The clocks went back this morning, so I suddenly feel the luxurience of extra time. Another hour in bed, another hour in front of the telly, another hour not getting up and dressed... Having a bit more time that you need - surplus time - feels like such a treat. Like once a year we get to rewind a bit and relax, not run to catch up withourselves.
I've always preferred the clocks going back, not forwards. I'm a winter person - born in November so perhaps that has something to do with it. I never really understood the clamour for summer. The ache in people; willing rain, snow and ice to dissipate and warmer weather to appear.
I remember asking my mum once, when I was little, why a holiday advert celebrated "uninterrupted blue skies?" I couldn't understand the benefit of a boring, plain old blue sky when one strewn with fluffy clouds seemed so much more pleasing.

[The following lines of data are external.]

(** C10. With a message of another kind than the six recognised responses at
    the head of the GPU port's incoming buffer, [processReturnReq] returns
    false and changes nothing; as long as no middleware takes messages from
    that port, the message is still at the head after any number of ticks and
    everything that arrives meanwhile queues up behind it, unhandled.  On the
    MMU port a message of another kind than [PageMigrationReqToDriver] is
    fatal. *)
Theorem unrecognized_gpu_message_blocks (d : Driver) m rest :
  incoming (gpuPort d) = m :: rest -> recognized m = false ->
  processReturnReq d = Ok (false, d) /\
  (middlewares_keep_gpu_incoming ->
   forall arrivals d',
     runTicks arrivals d = Ok d' ->
     incoming (gpuPort d') = m :: rest ++ concat arrivals /\
     processReturnReq d' = Ok (false, d')) /\
  (forall (d2 : Driver) m2 rest2,
     isCurrentlyHandlingMigrationReq d2 = false ->
     incoming (mmuPort d2) = m2 :: rest2 ->
     (forall r, m2 <> MPageMigrationReqToDriver r) ->
     parseFromMMU d2 = Panic CannotHandleMMURequest).
Proof.
  intros Hin Hm. split; [eapply processReturnReq_unrecognized; eauto|].
  split.
  - intros Hmw arrivals. revert d rest Hin.
    induction arrivals as [|msgs arrivals IH]; intros d rest Hin d' Hrun.
    + cbn in Hrun. inversion Hrun; subst. rewrite app_nil_r.
      split; [exact Hin|]. eapply processReturnReq_unrecognized; eauto.
    + cbn [runTicks] in Hrun.
      destruct (Tick (deliverToGPUPort msgs d)) as [[b d1]|] eqn:E;
        [|discriminate].
      eapply (Tick_keeps_unrecognized _ m (rest ++ msgs)) in E; auto.
      * destruct (IH d1 (rest ++ msgs) E d' Hrun) as [H1 H2].
        split; [|exact H2]. rewrite H1. cbn. now rewrite <- app_assoc.
      * cbn. now rewrite Hin.
  - intros d2 m2 rest2 Hflag Hin2 Hne. unfold parseFromMMU. cbn.
    rewrite Hflag, Hin2. cbn.
    destruct m2; try reflexivity. exfalso. eapply Hne. reflexivity.
Qed.

(** ** The handlers never touch the GPU port *)

Definition keeps_gpuPort (d d' : Driver) : Prop := gpuPort d' = gpuPort d.



Lemma processPageMigrationRspFromCP_keeps_gpuPort :
  respects keeps_gpuPort processPageMigrationRspFromCP.
Proof.
  intros d b d'. unfold processPageMigrationRspFromCP, keeps_gpuPort. cbn.
  destruct (u64 (numPagesMigratingACK d - 1) =? 0); cbn;
    [|intros H; inversion H; reflexivity].
  unfold prepareGPURestartReqs, preparePageMigrationRspToMMU, currentReq. cbn.
  destruct (currentPageMigrationReq d) as [m|] eqn:Hc; cbn; [|discriminate].
  rewrite gpu_restart_loop. cbn.
  destruct (resolveGPUs _ _); cbn; [|discriminate].
  rewrite Hc. cbn. intros H; inversion H; reflexivity.
Qed.





(** ** One tick *)




Lemma sendMigrationReqToCP_head (d : Driver) :
  exists b d1, sendMigrationReqToCP d = Ok (b, d1) /\
    (b = false /\ d1 = d \/
     b = true /\ exists req,
       isCurrentlyMigratingOnePage d = false /\
       isCurrentlyMigratingOnePage d1 = true /\
       migrationReqToSendToCP d = req :: migrationReqToSendToCP d1 /\
       outgoing (gpuPort d1) =
         outgoing (gpuPort d) ++ [MPageMigrationReqToCP req]).
Proof.
  unfold sendMigrationReqToCP, Send.
  destruct (migrationReqToSendToCP d) as [|req rest] eqn:E.
  - exists false, d. auto.
  - destruct (isCurrentlyMigratingOnePage d) eqn:E1.
    + exists false, d. auto.
    + destruct (bool_decide _).
      * eexists true, _. split; [reflexivity|]. right. split; [reflexivity|].
        exists req. cbn. auto.
      * exists false, d. auto.
Qed.


Lemma processNewCommandFromCmdQueue_idle ci qi (d : Driver) ctx q :
  contexts d !! ci = Some ctx -> queues ctx !! qi = Some q ->
  processNewCommandFromCmdQueue ci qi d =
    match commands q with
    | [] => Ok (false, d)
    | cmd :: _ =>
        if IsRunning q then Ok (false, d) else processOneCommand cmd ci qi d
    end.
Proof.
  intros Hc Hq. unfold processNewCommandFromCmdQueue, getQueue, getContext.
  cbn. rewrite Hc. cbn. rewrite Hq. cbn.
  destruct (commands q); [reflexivity|]. destruct (IsRunning q); reflexivity.
Qed.

(** ** The driver among the GPUs, the MMU and the host

    The driver's sub-steps are interleaved with the moves of its environment.
    A request sent over the GPU port reaches a command processor
    ([atGPUs]), which later answers it, once, with the response of its
    kind. *)

Record Sys := { drv : Driver; atGPUs : list Msg }.

(** [r] is a response a command processor gives to request [m]. *)
Definition respondsTo (m r : Msg) : Prop :=
  match m, r with
  | MLaunchKernelReq q, MLaunchKernelRsp p => RspTo p = ID (lkr_meta q)
  | MRDMADrainCmdFromDriver _, MRDMADrainRspToDriver _
  | MShootDownCommand _, MShootDownCompleteRsp _
  | MPageMigrationReqToCP _, MPageMigrationRspToDriver _
  | MGPURestartReq _, MGPURestartRsp _
  | MRDMARestartCmdFromDriver _, MRDMARestartRspToDriver _ => True
  | _, _ => False
  end.

Definition Phase_eqb (a b : Phase) : bool :=
  match a, b with
  | DrainRDMA, DrainRDMA | Shootdown, Shootdown | Migrate, Migrate
  | GPURestart, GPURestart | RDMARestart, RDMARestart => true
  | _, _ => false
  end.

(** [m] is a request or a response of phase [ph]. *)
Definition inPhase (ph : Phase) (m : Msg) : bool :=
  match phaseOf m with
  | Some ph' => Phase_eqb ph' ph
  | None => false
  end.

(** The number of messages of phase [ph] in [l]. *)
Fixpoint cnt (ph : Phase) (l : list Msg) : nat :=
  match l with
  | [] => 0
  | m :: rest => (if inPhase ph m then 1 else 0) + cnt ph rest
  end.

(** The ack counter of a phase. *)
Definition ctr (ph : Phase) (d : Driver) : Z :=
  match ph with
  | DrainRDMA => numRDMADrainACK d
  | Shootdown => numShootDownACK d
  | Migrate => numPagesMigratingACK d
  | GPURestart => numRestartACK d
  | RDMARestart => numRDMARestartACK d
  end.

(** The total number of v-addresses the MIGRATE phase of [m] handles. *)
Definition totalVAddrs (d : Driver) (m : PageMigrationReqToDriver) : nat :=
  length (migrationWork
            (rangeOrder (pageVaddrsOf (GPUReqToVAddrMap m)
                           (findRequestingGPUs d (GPUReqToVAddrMap m))))).

Arguments totalVAddrs : simpl never.

(** The size of the fan-out of a phase. *)
Definition fanout (ph : Phase) (d : Driver) : Z :=
  match ph with
  | DrainRDMA | RDMARestart => Z.of_nat (length (GPUs d))
  | Shootdown | GPURestart =>
      match currentPageMigrationReq d with
      | Some m => Z.of_nat (length (CurrAccessingGPUs m))
      | None => 0
      end
  | Migrate =>
      match currentPageMigrationReq d with
      | Some m => Z.of_nat (totalVAddrs d m)
      | None => 0
      end
  end.

Definition nextPhase (ph : Phase) : option Phase :=
  match ph with
  | DrainRDMA => Some Shootdown
  | Shootdown => Some Migrate
  | Migrate => Some GPURestart
  | GPURestart => Some RDMARestart
  | RDMARestart => None
  end.

(** Requests and responses of phase [ph] not yet handled by the driver:
    waiting in an outbound list, on the GPU port, or at a GPU. *)
Definition outstanding (ph : Phase) (s : Sys) : nat :=
  (cnt ph (requestsToSend (drv s))
   + cnt ph (map MPageMigrationReqToCP (migrationReqToSendToCP (drv s)))
   + cnt ph (outgoing (gpuPort (drv s)))
   + cnt ph (atGPUs s)
   + cnt ph (incoming (gpuPort (drv s))))%nat.

(** Page-copy requests sent over the GPU port whose response the driver has
    not handled yet. *)
Definition inflightPages (s : Sys) : nat :=
  (cnt Migrate (outgoing (gpuPort (drv s)))
   + cnt Migrate (atGPUs s)
   + cnt Migrate (incoming (gpuPort (drv s))))%nat.

(** Sizes a Go slice can have. *)
Definition wf_request (d : Driver) (m : PageMigrationReqToDriver) : Prop :=
  Z.of_nat (length (CurrAccessingGPUs m)) < 2 ^ 64 /\
  Z.of_nat (totalVAddrs d m) < 2 ^ 64.

Definition wf_mmu_inbox (d : Driver) : Prop :=
  forall m, MPageMigrationReqToDriver m ∈ incoming (mmuPort d) ->
            wf_request d m.

(** What a middleware may do without disturbing the orchestrator: it leaves
    the orchestrator's fields, the MMU port and the outgoing side of the GPU
    port alone, and neither adds nor removes a message of a phase. *)
Definition proto_frame (d d' : Driver) : Prop :=
  GPUs d' = GPUs d /\ RemotePMCPorts d' = RemotePMCPorts d /\
  mmuPort d' = mmuPort d /\
  outgoing (gpuPort d') = outgoing (gpuPort d) /\
  currentPageMigrationReq d' = currentPageMigrationReq d /\
  toSendToMMU d' = toSendToMMU d /\
  migrationReqToSendToCP d' = migrationReqToSendToCP d /\
  isCurrentlyHandlingMigrationReq d' = isCurrentlyHandlingMigrationReq d /\
  isCurrentlyMigratingOnePage d' = isCurrentlyMigratingOnePage d /\
  (forall ph, ctr ph d' = ctr ph d) /\
  (forall ph, cnt ph (requestsToSend d') = cnt ph (requestsToSend d)) /\
  (forall ph, cnt ph (incoming (gpuPort d'))
              = cnt ph (incoming (gpuPort d))).

Definition middlewares_respect_protocol : Prop :=
  forall mw, mw ∈ middlewares ->
    respects proto_frame (mw_Tick mw) /\
    forall cmd ci qi, respects proto_frame (mw_ProcessCommand mw cmd ci qi).

Definition setOutgoing (out : list Msg) (p : PortState) : PortState :=
  {| portName := portName p; incoming := incoming p; outgoing := out;
     outCapacity := outCapacity p |}.

Definition setIncoming (inc : list Msg) (p : PortState) : PortState :=
  {| portName := portName p; incoming := inc; outgoing := outgoing p;
     outCapacity := outCapacity p |}.

Inductive step : Sys -> Sys -> Prop :=
(* the sub-steps of a tick *)
| step_sendToGPUs d net b d' :
    sendToGPUs d = Ok (b, d') ->
    step {| drv := d; atGPUs := net |} {| drv := d'; atGPUs := net |}
| step_sendToMMU d net b d' :
    sendToMMU d = Ok (b, d') ->
    step {| drv := d; atGPUs := net |} {| drv := d'; atGPUs := net |}
| step_sendMigrationReqToCP d net b d' :
    sendMigrationReqToCP d = Ok (b, d') ->
    step {| drv := d; atGPUs := net |} {| drv := d'; atGPUs := net |}
| step_middleware d net mw b d' :
    mw ∈ middlewares -> mw_Tick mw d = Ok (b, d') ->
    step {| drv := d; atGPUs := net |} {| drv := d'; atGPUs := net |}
| step_processReturnReq d net b d' :
    processReturnReq d = Ok (b, d') ->
    step {| drv := d; atGPUs := net |} {| drv := d'; atGPUs := net |}
| step_processNewCommand d net b d' :
    processNewCommand d = Ok (b, d') ->
    step {| drv := d; atGPUs := net |} {| drv := d'; atGPUs := net |}
| step_parseFromMMU d net b d' :
    parseFromMMU d = Ok (b, d') ->
    step {| drv := d; atGPUs := net |} {| drv := d'; atGPUs := net |}
(* the interconnect and the GPUs *)
| step_deliver d net m out :
    outgoing (gpuPort d) = m :: out ->
    step {| drv := d; atGPUs := net |}
         {| drv := set_gpuPort (setOutgoing out (gpuPort d)) d;
            atGPUs := net ++ [m] |}
| step_respond d l1 m l2 r :
    respondsTo m r ->
    step {| drv := d; atGPUs := l1 ++ m :: l2 |}
         {| drv := deliverToGPUPort [r] d; atGPUs := l1 ++ l2 |}
| step_arrive d net r :
    phaseOf r = None ->
    step {| drv := d; atGPUs := net |}
         {| drv := deliverToGPUPort [r] d; atGPUs := net |}
(* the MMU *)
| step_mmu_send d net msg :
    (forall m, msg = MPageMigrationReqToDriver m -> wf_request d m) ->
    step {| drv := d; atGPUs := net |}
         {| drv := set_mmuPort
                     (setIncoming (incoming (mmuPort d) ++ [msg]) (mmuPort d))
                     d;
            atGPUs := net |}
| step_mmu_receive d net msg out :
    outgoing (mmuPort d) = msg :: out ->
    step {| drv := d; atGPUs := net |}
         {| drv := set_mmuPort (setOutgoing out (mmuPort d)) d;
            atGPUs := net |}
(* the host thread *)
| step_host d net cs :
    step {| drv := d; atGPUs := net |}
         {| drv := set_contexts cs d; atGPUs := net |}.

Being teased for my pale complection became something I resented but I didnt make huge attempts to change at first. I was cautious with the sun after a couple of nasty buring incidents in my youngest years, involving liberal doses of calomine lotion afterwards.
Comments at school, uni, work... People liked to feel there was someone paler than them, and that someone was always me. I guess going on sunbeds one summer and a holiday in which I burnt myself pretty badly changed my attitude. I could go brown if I wanted to - if I subjected my alabaster flesh to liberal quantities of UV in high concentration.
Fake tan always looked just that on me; fake. Streaky, gravy-brown swathes shaming me into covering up even further during hot months. I could never get it to look 'natural'. Tanning seemed the only option. Yet still i tried to be cautious at all times, and never let myself O.D.
But now I'm looking at avoiding the sun altogether, and feeling a real sense of queasiness at the thought of sunbathing.
I'm waiting on the results of my biopsy to determine how 'deep' this melanoma goes. Will it be 'in situ'? Will it be an early stage? Will I have got lucky? Or will it be something more sinister? I won't know until 9th November so, till then, I can only hope and pray it's gone. And my life can go on.